To do |
From the entries below, copy exactly the lines from the one that contains "VNum (n : Z)" through the one that contains "(** [s.startsWith(p)] *)", both included, and only those.

BEGIN Data provided

(** * GitlabCIClient: the proxy client of the GitLab plugin

    A shallow embedding of [src/api/GitlabCIClient.ts] and of the part of the
    JavaScript platform it calls, followed by the properties of the client.

    Conventions of the embedding.
    - A JavaScript string is a [string], read as the UTF-8 bytes of a
      well-formed text.  The prefixes the client tests are ASCII, so
      [startsWith] and [slice] cut at the same place in both readings.
    - [null] and a missing optional argument are [None].
    - A response body is read at the type the source casts it to
      ([(await response.json()) as T]); the reader is the platform's and is a
      parameter ([Json T]).
    - An [async] method is a function of the history of the requests made so
      far; it returns an outcome and the extended history.  The discovery
      service and the network answer by history, so they may answer the same
      request differently at different times. *)

From Stdlib Require Import ZArith Ascii String.
From stdpp Require Import gmap strings list pretty.

Open Scope Z_scope.

(** ** JavaScript values *)

(** The values a decoded JSON body and an optional argument can hold.
    Numbers are the integers (all the client ever sends is a page size); a
    JavaScript number holds an integer exactly below 2^53 in magnitude (see
    [safe_integer]). *)
#[warnings="-register-all"]
Inductive value : Type :=
| VUndefined
| VNull
| VBool (b : bool)
| VNum (n : Z)
| VStr (s : string)
| VArr (l : list value)
| VObj (o : gmap string value).

(** A plain object ([Record<string, unknown>], and the record types of
    [components/types], which the client only reads and extends by name). *)
Abbreviation object := (gmap string value).

(** [o.k]: the property, [undefined] when the object has none. *)
Definition get (o : object) (k : string) : value := default VUndefined (o !! k).

(** [o?.k] on a value that may be [null]. *)
Definition opt_get (o : option object) (k : string) : value :=
  match o with
  | Some o => get o k
  | None => VUndefined
  end.

(** [o.k = v] *)
Definition set (o : object) (k : string) (v : value) : object := <[k := v]> o.

(** ** Strings *)

(** [s.startsWith(p)] *)
Definition startsWith (s p : string) : bool := String.prefix p s.

(** [s.slice(n)], for [0 <= n] *)
Fixpoint slice (n : nat) (s : string) : string :=
  match n, s with
  | O, _ => s
  | S n, String _ s => slice n s
  | S _, EmptyString => EmptyString
  end.

(** [s.endsWith(c)] for a one-character [c] *)
Fixpoint endsWith (s : string) (c : ascii) : bool :=
  match s with
  | EmptyString => false
  | String a EmptyString => Ascii.eqb a c
  | String _ s => endsWith s c
  end.

(** [Array.prototype.join] on strings *)
Definition join (sep : string) (l : list string) : string := String.concat sep l.

(** ECMAScript [ToString], as string concatenation, template literals and
    the [USVString] conversion apply it.  An array prints its elements
    separated by commas, [null] and [undefined] elements as nothing.  A
    number is printed digit by digit, which is its JavaScript text for a
    safe integer only: beyond 2^53 a number is rounded, and from 10^21 on it
    is printed with an exponent ([1e+21]).  What is said below of the text
    of a value is said of [printable] values. *)
Fixpoint ToString (v : value) : string :=
  match v with
  | VUndefined => "undefined"
  | VNull => "null"
  | VBool true => "true"
  | VBool false => "false"
  | VNum n => pretty n
  | VStr s => s
  | VArr l =>
      join "," (List.map (fun e => match e with
                                   | VUndefined | VNull => ""
                                   | _ => ToString e
                                   end) l)
  | VObj _ => "[object Object]"
  end.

END Data provided

Written response |
| VNum (n : Z)
| VStr (s : string)
| VArr (l : list value)
| VObj (o : gmap string value).

(** A plain object ([Record<string, unknown>], and the record types of
    [components/types], which the client only reads and extends by name). *)
Abbreviation object := (gmap string value).

(** [o.k]: the property, [undefined] when the object has none. *)
Definition get (o : object) (k : string) : value := default VUndefined (o !! k).

(** [o?.k] on a value that may be [null]. *)
Definition opt_get (o : option object) (k : string) : value :=
  match o with
  | Some o => get o k
  | None => VUndefined
  end.

(** [o.k = v] *)
Definition set (o : object) (k : string) (v : value) : object := <[k := v]> o.

(** ** Strings *)

(** [s.startsWith(p)] *)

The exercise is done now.